AEGiS-AIDS Weekly: AIDS Therapies:: HIV Co-Receptors: Fat Targets for New Drugs, Vaccines


(AW) AIDS Therapies:: HIV Co-Receptors: Fat Targets for New Drugs, Vaccines

AIDSWEEKLY Plus, Monday, 28 April 1997
Daniel J. DeNoon, Senior Editor


A leading AIDS researcher says that the molecules that permit HIV to enter cells appear to be the keys to HIV disease.

These keys promise to unlock the doors to new drugs and vaccines and perhaps even to the long-sought animal model for AIDS.

"The numbers and identity of the coreceptor molecules on target cells, and the ability of HIV-1 strains to likely enter cells via the different coreceptors, seem to be the critical determinants of disease progression," wrote John P. Moore of the Aaron Diamond AIDS Research Center, New York.

Moore's article appeared in the journal Science ("Coreceptors: Implications for HIV Pathogenesis and Therapy," Science, 1997;246:51-2).

The impetus for his comments is the rapid series of developments stemming from the 1995 announcement by Robert C. Gallo and coworkers that the naturally occurring (beta)- chemokines RANTES, MIP-1(alpha), and MIP-1(beta) have anti-HIV activity (Cocchi et al., Science, 1995;270:1811-5) and the subsequent identification of the natural ligands for these cell-produced substances.

More recently, work in several laboratories has shown that cell entry by non-syncytia-forming (NSI), macrophage-tropic (M-tropic) HIV-1 strains requires the (beta)-chemokine CCR5 receptor while cell entry by syncytia-forming (SI), T-cell- tropic strains usually requires the (alpha)-chemokine CXCR4 receptor.

An estimated 90 percent of sexual HIV transmission is mediated by M-tropic strains. And the few people homozygous for a disabling deletion in their CCR5 genes cannot be infected with these viral strains.

Unsurprisingly, the race is underway to discover drugs capable of blocking the CCR5 receptor (see accompanying article). But Moore waved a yellow caution flag at the racers.

"The extensive plasticity of the HIV-1 binding sites on the coreceptors, combined with the virus's notorious mutability, might facilitate escape from coreceptor antagonists," he warned. "It is even feasible that blockade of CCR5 during established infection might drive HIV-1 evolution toward the use of CXCR4 (or other coreceptors) and, hence, the development of the more virulent T-tropic phenotype."

Moore pointed out that there is much more to coreceptors than is currently understood. For example, multiple factors affect CCR5 expression.

"For reasons that are not yet clear, the amount of CCR5 expression on the cell surface ... varies by 20-fold on CD4(+) T cells from individuals with two wild-type CCR5 alleles," he wrote. "The causes of this variation should be the subject of intensive studies, as they point to controllable factors that could increase resistance to disease."

One cause of CCR5 variation is the activation state of CD4(+) T cells. Because of this variation, Moore warned, HIV antibody studies using neutralization assays that measure virus entry into resting cells yield "badly skewed" results.

Moore suggested that the new information about CCR5 could lead to the creation of CD4(+) CCR5(+) transgenic animals for testing of HIV vaccines. But because non-human cells do not permit efficient HIV replication, these models would likely require unrealistic doses of infectious virus during challenge experiments.

But since CCR5 is also a coreceptor for simian immunodeficiency virus (SIV), studies with SIV could be made more relevant to HIV infection.

"It will be important to completely characterize the coreceptor usage of all the available SIV stocks, for it would be desirable to use as an HIV-1 vaccine model an SIV strain that enters cells via CCR5," Moore wrote.

Most SIV stocks more closely resemble T-tropic than M- tropic HIV strains, but Moore suggested that this could be due to the fact that SIV is commonly passaged in human cells and selected for virulence.
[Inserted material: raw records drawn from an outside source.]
(** C20: for any sequence of allocations, deallocations and resets after the
    reset of the constructor, the allocation record answers as the list of the
    outstanding allocations would: the whole register can be had when no bit is
    partially allocated and it is free or last taken by the same instruction, a
    part of it when it is empty or the register is free and the part overlaps no
    outstanding one; a deallocation returns the first part with its mask, also
    when others overlap it; and [rm_later_partial_alloc] removes from a mask what
    was allocated after the last allocation of the given tag. *)
Theorem reg_alloc_refines (junk : partial) (w mask0 tag0 : Z) (ops : list reg_op) :
  0 ≤ w → Z.of_nat (length ops) ≤ 2 ^ 30 →
  ∃ r, reg_run junk (RegAlloc.reset (RegAlloc.init mask0 tag0)) ops = Ret r ∧
  let sp := foldl reg_spec_exec (reg_start tag0) ops in
  (∀ id, RegAlloc.can_alloc r id = true ↔
     Forall (λ p, snd p = 0) (parts sp) ∧ (fulls sp = [] ∨ latest sp = id)) ∧
  (∀ m, RegAlloc.can_alloc_partial r m = true ↔
     m = 0 ∨ fulls sp = [] ∧ Forall (λ p, Z.land m (snd p) = 0) (parts sp)) ∧
  RegAlloc.last_allocator r = latest sp ∧
  (∀ m tag, fulls sp ≠ [] →
     RegAlloc.rm_later_partial_alloc w r m tag = Ret (if tag =? latest sp then m else 0)) ∧
  (∀ m tag l1 l2, fulls sp = [] → uint w m → parts sp = l1 ++ l2 →
     (l1 = [] ∨ ∃ l m', l1 = l ++ [(tag, m')]) → Forall (λ p, fst p ≠ tag) l2 →
     RegAlloc.rm_later_partial_alloc w r m tag = Ret (Z.ldiff m (masks l2))).
Proof.
  intros Hw Hn. destruct (reg_run_rep junk _ _ ops 0 (reg_start_rep mask0 tag0)) as (r & E & Hr);
    [done|lia|]. exists r. split; [done|]. intros sp. fold sp in Hr. pose proof Hr as [Hfu Hma Hla Hq].
  split_and!; [intros id; by apply can_alloc_spec|intros m; by apply can_alloc_partial_spec|done|..];
    unfold RegAlloc.rm_later_partial_alloc; rewrite Hfu.
  - intros m tag Hne. rewrite Hla. destruct (fulls sp); [done|]. cbn [length].
    by rewrite (proj2 (Z.eqb_neq _ 0)) by lia.
  - intros m tag l1 l2 -> Hm Hl H1 H2. cbn [length negb Z.of_nat Z.eqb].
    rewrite (ds_size _ _ Hq), Nat2Z.id. eapply rm_later_loop_spec; [done..| |done|done|done].
    by rewrite firstn_all.
Qed.

Lemma reg_alloc_refines_witness : ∃ r,
  reg_run (0, 0) (RegAlloc.reset (RegAlloc.init 77 5))
    [AllocPartial 1 0xf0; AllocPartial 2 0x0f; AllocPartial 3 0x30; DeallocPartial 0xf0] = Ret r ∧
  RegAlloc.can_alloc_partial r 0xc0 = true ∧
  RegAlloc.rm_later_partial_alloc 8 r 0xff 2 = Ret 0xcf.
Proof.
  destruct (reg_alloc_refines (0, 0) 8 77 5
    [AllocPartial 1 0xf0; AllocPartial 2 0x0f; AllocPartial 3 0x30; DeallocPartial 0xf0])
    as (r & E & _ & H2 & _ & _ & H5); [lia|cbn; lia|]. exists r. split_and!; [exact E| |].
  - apply H2. right. split; [reflexivity|]. repeat constructor.
  - refine (H5 0xff 2 [(2, 0x0f)] [(3, 0x30)] _ _ _ _ _); [reflexivity| |reflexivity| |].
    + unfold uint. lia.
    + right. by exists [], 0x0f.
    + by repeat constructor.
Defined.

(** C21: when every allocation is asked for first, and partial ones are for masks
    that are not zero, no bit of the register has two owners: the outstanding
    partial masks are disjoint, and whole-register allocations exist only without
    partial ones and for a single instruction.  (A zero mask may always be
    allocated; it makes its instruction the last allocator, which may then have
    the whole register beside its owner, see [zero_mask_two_owners].)  Runs are of
    at most 2^30 operations, so that the counts do not wrap. *)
Theorem reg_alloc_exclusive (junk : partial) (mask0 tag0 : Z) (ops : list reg_op) :
  Z.of_nat (length ops) ≤ 2 ^ 30 →
  asked junk (RegAlloc.reset (RegAlloc.init mask0 tag0)) ops = true →
  ∃ r, reg_run junk (RegAlloc.reset (RegAlloc.init mask0 tag0)) ops = Ret r ∧
  let sp := foldl reg_spec_exec (reg_start tag0) ops in
  reg_rep r sp ∧ exclusive sp.
Proof.
  intros Hn Ha. destruct (reg_run_rep junk _ _ ops 0 (reg_start_rep mask0 tag0)) as (r & E & Hr);
    [done|lia|]. exists r. split; [done|]. intros sp. split; [done|].
  eapply (exclusive_run junk _ _ ops 0); [apply reg_start_rep|done|lia|apply reg_start_exclusive|done].
Qed.

Lemma reg_alloc_exclusive_witness : ∃ r,
  reg_run (0, 0) (RegAlloc.reset (RegAlloc.init 0 0))
    [AllocPartial 1 0xf0; AllocPartial 2 0x0f; DeallocPartial 0xf0; AllocPartial 3 0x30] = Ret r ∧
  exclusive {| fulls := []; parts := [(2, 0x0f); (3, 0x30)]; latest := 3 |}.
Proof.
  destruct (reg_alloc_exclusive (0, 0) 0 0
    [AllocPartial 1 0xf0; AllocPartial 2 0x0f; DeallocPartial 0xf0; AllocPartial 3 0x30])
    as (r & E & _ & He); [cbn; lia|vm_compute; reflexivity|]. exists r. split; [exact E|exact He].
Defined.
(** Each of these allocations is asked for first, and the answer is yes. *)
Example zero_mask_two_owners : let r0 := RegAlloc.reset (RegAlloc.init 0 0) in
  let r1 := RegAlloc.allocate r0 1 in
  RegAlloc.can_alloc r0 1 = true ∧ RegAlloc.can_alloc r1 2 = false ∧ RegAlloc.can_alloc_partial r1 0 = true ∧
  ∃ r2, RegAlloc.allocate_partial (0, 0) r1 2 0 = Ret r2 ∧ RegAlloc.can_alloc r2 2 = true ∧
  fulls (foldl reg_spec_exec (reg_start 0) [Alloc 1; AllocPartial 2 0; Alloc 2]) = [2; 1].
Proof. split_and!; [reflexivity..|]. eexists. split_and!; reflexivity. Qed.

(** ** Register files, element by element *)

Section File.
Import RegFileResource.

(** Changing one register leaves the others alone, and outside of the file
    nothing is defined. *)
Lemma elem_set_elem r i j a : 0 ≤ i → 0 ≤ j → is_Some (_allocs r !! Z.to_nat i) →
  elem (set_elem r i a) j = if j =? i then Ret a else elem r j.
Proof.
  intros Hi Hj Hs. apply lookup_lt_is_Some_1 in Hs. unfold elem, set_elem. cbn.
  destruct (Z.eqb_spec j i) as [->|Hne]; [by rewrite list_lookup_insert_eq|].
  by rewrite list_lookup_insert_ne by lia.
Qed.

(** A partial allocation in a file is the register's own, logged with its
    index. *)
Lemma file_allocate_mask junk r u iid l i m a : 0 ≤ i → elem r i = Ret a →
  match RegAlloc.allocate_partial junk a (to_tag iid) m with
  | Ret a' => ∃ r' ul, allocate_mask junk r u iid l i m = Ret (r', ul) ∧
      ∀ j, 0 ≤ j → elem r' j = if j =? i then Ret a' else elem r j
  | _ => True
  end.
Proof.
  intros Hi Ha. unfold allocate_mask. rewrite Ha. cbn [obind].
  destruct (RegAlloc.allocate_partial junk a (to_tag iid) m) as [a'| | |]; try done. cbn [obind].
  do 2 eexists. split; [done|]. intros j Hj. apply elem_set_elem; try done.
  unfold elem in Ha. by destruct (_allocs r !! Z.to_nat i).
Qed.
End File.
Beyond creation of more relevant animal models, CCR5 research holds forth the promise of a new approach to an HIV vaccine. This is because the requirement for CCR5 suggests that all HIV-1 genetic subtypes must enter cells in the same way. If so, then there must be a binding site that is much the same for all of these subtypes.

Moore suggested that this putative site is most likely shielded from antibody recognition by the variable loops in the HIV gp120 envelope glycoprotein. During cell fusion, it peeks out only briefly to mediate infection.

"A cross-reactive, antibody-based vaccine is possible - if only we could learn how to induce such antibodies," Moore wrote. "The CCR5 molecule itself is poorly immunogenic and so may not be a good candidate to use as a vaccine."